Code open source for reproducibility and evaluation by future works
At the same time, we do hope our work will be followed up, evaluated, and compared by future work in the community. To support this, we will release our code upon acceptance, so as to help future research and the community to reproduce our results and advance this line of research.
Thanks again!
We hope the above justification are helpful in assessing our method! If there might be any further suggestion or concerns, please don't hesitate to comment and let us know. we sincerely thank the reviewer once again for the thoughtful consideration!

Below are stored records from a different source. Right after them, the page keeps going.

Lemma scan_lit_iff p s r : scan_lit p s = Some r -> s = p +:+ r.
Proof. unfold scan_lit. destruct (has_prefix p s) eqn:Hp; [|done]. intros [= <-]. by apply has_prefix_drop. Qed.
Lemma str_app_nil (b : string) : "" +:+ b = b.
Proof. done. Qed.
#[export] Hint Rewrite str_app_cons str_app_nil : orion.

Ltac str_simpl := simpl; autorewrite with orion; simpl.

Lemma take_dec_app d s :
  all_chars is_digit d = true -> ends s -> take_dec (d +:+ s) = (d, s).
Proof.
  induction d as [|c d IH]; str_simpl; intros Hd Hs.
  - destruct s as [|c s]; [done|]. simpl in *. by rewrite Hs.
  - apply andb_true_iff in Hd as [-> Hd]. by rewrite IH.
Qed.


Lemma string_app_assoc (a b c : string) : (a +:+ b) +:+ c = a +:+ (b +:+ c).
Proof. induction a as [|x a IH]; [done|]. rewrite !str_app_cons. by rewrite IH. Qed.

Lemma digits_of_append fuel n acc : digits_of fuel n acc = digits_of fuel n "" +:+ acc.
Proof.
  revert n acc. induction fuel as [|f IH]; intros n acc; simpl; [done|].
  destruct (n <? 10); [done|]. rewrite IH, (IH _ (String _ "")). by rewrite string_app_assoc.
Qed.

Lemma digits_val_app d s k : digits_val k (d +:+ s) = digits_val k d ≫= fun k' => digits_val k' s.
Proof.
  revert k. induction d as [|c d IH]; intros k; str_simpl; [done|].
  destruct (digit_val c); simpl; [apply IH | done].
Qed.

Lemma all_chars_app P d s : all_chars P (d +:+ s) = all_chars P d && all_chars P s.
Proof. induction d as [|c d IH]; str_simpl; [done|]. by rewrite IH, andb_assoc. Qed.
(* ===== verification/GoFloat.v ===== *)
(** * strconv: floating-point numbers

    [strconv.ParseFloat] into a [float64], correctly rounded, and the text
    encoding/json prints for one.  Both run on the Standard Library's
    specification of binary64. *)
From S2P Require Import Prelude.
From S2P Require Import GoLib.
From S2P Require Import GoNet.
From S2P Require Import GoEnc.
From Stdlib Require Import Ascii SpecFloat.
Local Open Scope Z_scope.

Definition b64_prec : Z := 53.
Definition b64_emax : Z := 1024.

(** ** Parsing *)

Definition lower_code (c : ascii) : Z := code (lower_ascii c).

Fixpoint lower_prefix (p s : string) : bool :=
  match p, s with
  | EmptyString, _ => true
  | String a p, String b s => Ascii.eqb a (lower_ascii b) && lower_prefix p s
  | _, _ => false
  end.

Definition same_lower (p s : string) : bool :=
  Nat.eqb (String.length p) (String.length s) && lower_prefix p s.

(** [infinity], [inf] with a sign, [nan] without. *)
Definition special (signed neg : bool) (s : string) : option spec_float :=
  if same_lower "inf" s || same_lower "infinity" s then Some (S754_infinity neg)
  else if negb signed && same_lower "nan" s then Some S754_nan
  else None.

(** Underscores stand between digits, or after a base prefix.  [last] is the
    class of the character before: a digit, an underscore, another. *)
Inductive last_seen := LDigit | LUnderscore | LOther.

Fixpoint underscores_ok (hex : bool) (last : last_seen) (s : string) : bool :=
  match s with
  | EmptyString => match last with LUnderscore => false | _ => true end
  | String c s =>
      let b := lower_code c in
      if ((48 <=? b) && (b <=? 57)) || (hex && (97 <=? b) && (b <=? 102)) then underscores_ok hex LDigit s
      else if code c =? 95
      then match last with LDigit => underscores_ok hex LUnderscore s | _ => false end
      else match last with LUnderscore => false | _ => underscores_ok hex LOther s end
  end.

Definition digit_of (hex : bool) (c : ascii) : option Z :=
  let b := lower_code c in
  if (48 <=? b) && (b <=? 57) then Some (b - 48)
  else if hex && (97 <=? b) && (b <=? 102) then Some (b - 87)
  else None.

(** What the digits of a literal say: their value, how many stand after the
    point, whether there was a point and a digit; and the rest of the text. *)
Record mantissa := mkMantissa { m_value : Z; m_frac : Z; m_dot : bool; m_digits : bool }.

Fixpoint read_mantissa (hex : bool) (m : mantissa) (s : string) : mantissa * string :=
  match s with
  | EmptyString => (m, s)
  | String c s' =>
      if code c =? 95 then read_mantissa hex m s'
      else if code c =? 46 then
        if m.(m_dot) then (m, s)
        else read_mantissa hex (mkMantissa m.(m_value) m.(m_frac) true m.(m_digits)) s'
      else
        match digit_of hex c with
        | Some d =>
            read_mantissa hex (mkMantissa (m.(m_value) * (if hex then 16 else 10) + d)
              (if m.(m_dot) then m.(m_frac) + 1 else m.(m_frac)) m.(m_dot) true) s'
        | None => (m, s)
        end
  end.

(** The digits of an exponent; beyond 10000 they no longer count. *)
Fixpoint read_exponent (e : Z) (s : string) : option Z :=
  match s with
  | EmptyString => Some e
  | String c s =>
      if code c =? 95 then read_exponent e s
      else match digit_of false c with
           | Some d => read_exponent (if e <? 10000 then e * 10 + d else e) s
           | None => None
           end
  end.

Definition starts_digit (s : string) : bool :=
  match s with String c _ => is_Some_b (digit_of false c) | EmptyString => false end.

(** [e+12] and the like; a hexadecimal literal has one, a decimal may. *)
Definition exponent_of (hex : bool) (s : string) : option Z :=
  match s with
  | EmptyString => if hex then None else Some 0
  | String c s =>
      if lower_code c =? (if hex then 112 else 101) then
        match s with
        | String "-" s => if starts_digit s then Z.opp <$> read_exponent 0 s else None
        | String "+" s => if starts_digit s then read_exponent 0 s else None
        | _ => if starts_digit s then read_exponent 0 s else None
        end
      else None
  end.

(** The double nearest to [m * 10^e], ties to even. *)
Definition round_decimal (neg : bool) (m e : Z) : spec_float :=
  match m with
  | Zpos p =>
      if 0 <=? e then
        match m * 10 ^ e with
        | Zpos q => binary_round b64_prec b64_emax neg q 0
        | _ => S754_zero neg
        end
      else
        let '(q, ex, l) := SFdiv_core_binary b64_prec b64_emax m 0 (10 ^ (- e)) 0 in
        binary_round_aux b64_prec b64_emax neg q ex l
  | _ => S754_zero neg
  end.

(** The double nearest to [m * 2^e]. *)
Definition round_binary (neg : bool) (m e : Z) : spec_float :=
  match m with
  | Zpos p => binary_round b64_prec b64_emax neg p e
  | _ => S754_zero neg
  end.

Definition has_underscore (s : string) : bool :=
  existsb (fun b => b =? 95) (bytes_of s).

(** A literal too large for a double is an error. *)
Definition parse_literal (neg : bool) (s : string) : option spec_float :=
  let hex := match s with
             | String c0 (String c1 (String _ _)) => (code c0 =? 48) && (lower_code c1 =? 120)
             | _ => false
             end in
  let body := if hex then match s with String _ (String _ r) => r | _ => s end else s in
  let '(m, rest) := read_mantissa hex (mkMantissa 0 0 false false) body in
  if negb m.(m_digits) then None
  else if has_underscore s && negb (underscores_ok hex (if hex then LDigit else LOther) body) then None
  else
    match exponent_of hex rest with
    | None => None
    | Some e =>
        let f := if hex then round_binary neg m.(m_value) (e - 4 * m.(m_frac))
                 else round_decimal neg m.(m_value) (e - m.(m_frac)) in
        match f with S754_infinity _ => None | _ => Some f end
    end.

(** [strconv.ParseFloat(s, 64)] *)
Definition ParseFloat (s : string) : option spec_float :=
  let '(signed, neg, body) :=
    match s with
    | String "-" r => (true, true, r)
    | String "+" r => (true, false, r)
    | _ => (false, false, s)
    end in
  match special signed neg body with
  | Some f => Some f
  | None => parse_literal neg body
  end.

(** ** Printing *)

Definition sf_eqb (x y : spec_float) : bool :=
  match x, y with
  | S754_finite s m e, S754_finite s' m' e' => Bool.eqb s s' && Pos.eqb m m' && (e =? e')
  | _, _ => false
  end.

(** The numbers of [n] digits next to [num / den], times a power of ten, that
    read back as the double [x]: the closest first. *)
Definition digits_at (x : spec_float) (num den dp n : Z) : option Z :=
  let k := n - dp in
  let num := if 0 <=? k then num * 10 ^ k else num in
  let den := if 0 <=? k then den else den * 10 ^ (- k) in
  let q := num / den in
  let closest := if 2 * (num mod den) <=? den then [q; q + 1] else [q + 1; q] in
  find (fun d => sf_eqb (round_decimal false d (dp - n)) x) closest.

Fixpoint shortest_from (fuel : nat) (x : spec_float) (num den dp n : Z) : Z * Z :=
  match digits_at x num den dp n, fuel with
  | Some d, _ => (d, dp - n)
  | None, S fuel => shortest_from fuel x num den dp (n + 1)
  | None, O => (num, 0)
  end.

(** The [dp] with [10^(dp-1) <= num/den < 10^dp]. *)
Definition point_of (num den : Z) : Z :=
  let d0 := (Z.log2 num - Z.log2 den) * 30103 / 100000 in
  let lt d := if 0 <=? d then num <? den * 10 ^ d else num * 10 ^ (- d) <? den in
  default (d0 + 2) (find lt [d0 - 1; d0; d0 + 1]).

(** The shortest decimal [d * 10^e] that reads back as the double [m * 2^e2];
    seventeen digits always do. *)
Definition shortest (m : positive) (e2 : Z) : Z * Z :=
  let num := if 0 <=? e2 then Zpos m * 2 ^ e2 else Zpos m in
  let den := if 0 <=? e2 then 1 else 2 ^ (- e2) in
  shortest_from 16 (S754_finite false m e2) num den (point_of num den) 1.

Fixpoint strip_zeros (fuel : nat) (d e : Z) : Z * Z :=
  match fuel with
  | O => (d, e)
  | S fuel => if (d mod 10 =? 0) && negb (d =? 0) then strip_zeros fuel (d / 10) (e + 1) else (d, e)
  end.

Fixpoint zeros (n : nat) : string := match n with O => "" | S n => "0" +:+ zeros n end.

(** The format ['f'] below 1e21 and from 1e-6 on, ['e'] elsewhere. *)
Definition format_decimal (d e : Z) : string :=
  let digits := dec d in
  let n := Z.of_nat (String.length digits) in
  let point := n + e in
  if (-6 <? point) && (point <=? 21) then
    if 0 <=? e then digits +:+ zeros (Z.to_nat e)
    else if 0 <? point
    then String.substring 0 (Z.to_nat point) digits +:+ "."
         +:+ String.substring (Z.to_nat point) (Z.to_nat (- e)) digits
    else "0." +:+ zeros (Z.to_nat (- point)) +:+ digits
  else
    let frac := String.substring 1 (String.length digits - 1) digits in
    String.substring 0 1 digits +:+ (if String.eqb frac "" then "" else "." +:+ frac)
    +:+ "e" +:+ (if 0 <? point then "+" else "-") +:+ dec (Z.abs (point - 1)).

(** The text of a double in JSON; a value that is not finite has none. *)
Definition json_float (x : spec_float) : option string :=
  match x with
  | S754_nan | S754_infinity _ => None
  | S754_zero neg => Some (if neg then "-0" else "0")
  | S754_finite neg m e2 =>
      let '(d, e) := shortest m e2 in
      let '(d, e) := strip_zeros 20 d e in
      Some ((if neg then "-" else "") +:+ format_decimal d e)
  end.

Definition reprint (s : string) : option string :=
  match ParseFloat s with Some x => json_float x | None => None end.

Example numbers_reprinted :
  reprint "0.1" = Some "0.1" /\ reprint "1e3" = Some "1000" /\ reprint "1E21" = Some "1e+21" /\
  reprint "123456789012345678901" = Some "123456789012345680000" /\ reprint "-0.50" = Some "-0.5" /\
  reprint "1e-7" = Some "1e-7" /\ reprint "0.000001" = Some "0.000001" /\
  reprint "5e-324" = Some "5e-324" /\ reprint "2e-324" = Some "0" /\
  reprint "1.7976931348623157e308" = Some "1.7976931348623157e+308" /\ reprint "1e309" = None /\
  reprint "0x1.8p1" = Some "3" /\ reprint "1_000" = Some "1000" /\ reprint "1__0" = None /\
  reprint "" = None /\ reprint "." = None /\ reprint " 1" = None /\ reprint "1e" = None /\
  reprint "9007199254740993" = Some "9007199254740992" /\ reprint ".5" = Some "0.5" /\
  reprint "3.14159265358979323846" = Some "3.141592653589793" /\
  ParseFloat "NaN" = Some S754_nan /\ ParseFloat "-Inf" = Some (S754_infinity true) /\
  reprint "+infinity" = None /\ ParseFloat "+nan" = None.
Proof. vm_compute. by split_and!. Qed.

(** ** A printed number starts with a digit or a sign *)

Definition headed (s : string) : Prop :=
  match s with String c _ => 48 <= code c <= 57 | EmptyString => False end.

Lemma digits_of_headed fuel n acc : headed acc -> headed (digits_of fuel n acc).
Proof.
  revert n acc. induction fuel as [|fuel IH]; intros n acc Ha; [done|]. cbn [digits_of].
  assert (Hs : headed (String (ascii_of_nat (Z.to_nat (48 + n mod 10))) acc)).
  { pose proof (Z.mod_pos_bound n 10 ltac:(lia)). simpl. unfold code. rewrite nat_ascii_embedding by lia. lia. }
  destruct (n <? 10); [exact Hs | by apply IH].
Qed.

Lemma dec_headed n : headed (dec n).
Proof.
  unfold dec. cbn [digits_of].
  assert (Hs : headed (String (ascii_of_nat (Z.to_nat (48 + n mod 10))) "")).
  { pose proof (Z.mod_pos_bound n 10 ltac:(lia)). simpl. unfold code. rewrite nat_ascii_embedding by lia. lia. }
  destruct (n <? 10); [exact Hs | by apply digits_of_headed].
Qed.

Lemma format_headed d e : headed (format_decimal d e).
Proof.
  unfold format_decimal. cbv zeta. pose proof (dec_headed d) as Hd.
  destruct (dec d) as [|c s]; [done|].
  assert (Hsub : forall m t, headed (String.substring 0 (S m) (String c s) +:+ t)) by done.
  repeat case_match; try done.
  - destruct (Z.to_nat (Z.of_nat _ + e)) eqn:E; [|by apply Hsub]. apply Z.ltb_lt in H1. lia.
Qed.

Lemma json_float_not_nan x : json_float x <> Some "NaN".
Proof.
  unfold json_float. destruct x as [[]|s| |neg m e]; [discriminate..|].
  destruct (shortest m e) as [d e0]. destruct (strip_zeros 20 d e0) as [d1 e1]. intros H.
  pose proof (format_headed d1 e1) as Hf. injection H as H. revert H Hf. generalize (format_decimal d1 e1).
  intros t. destruct neg; [discriminate|]. intros H Hf. change (t = "NaN") in H. rewrite H in Hf. destruct Hf as [_ Hf]. by apply Hf.
Qed.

[1]MaskLLM: Learnable Semi-Structured Sparsity for Large Language Models
[2]A SIMPLE AND EFFECTIVE PRUNING APPROACH FOR LARGE LANGUAGE MODELS
This paper proposed ProxSparse to learn masks for N:M semi-structured pruning end-to-end. The non-differentiable binary mask selection process was reformulated and the constraints were relaxed into regularization terms in the end-to-end loss function. This could be optimized with proximal gradient descent and an efficient solver for the proximal operator was proposed and applied. This work was backend by strong theoretical analysis and proof of convergence, which has been proofread by a few reviewers. While ProxSparse only updates the pruning masks, the experiments also show that ProxSparse performs almost always better than the existing local or global pruning methods, some of which update model weights, including MaskLLM, SparseGPT, and Wanda, tested on a variety of well known open source LLMs and fine-tuning tasks.
Given both the theoretical and empirical contributions, I recommend accepting the paper.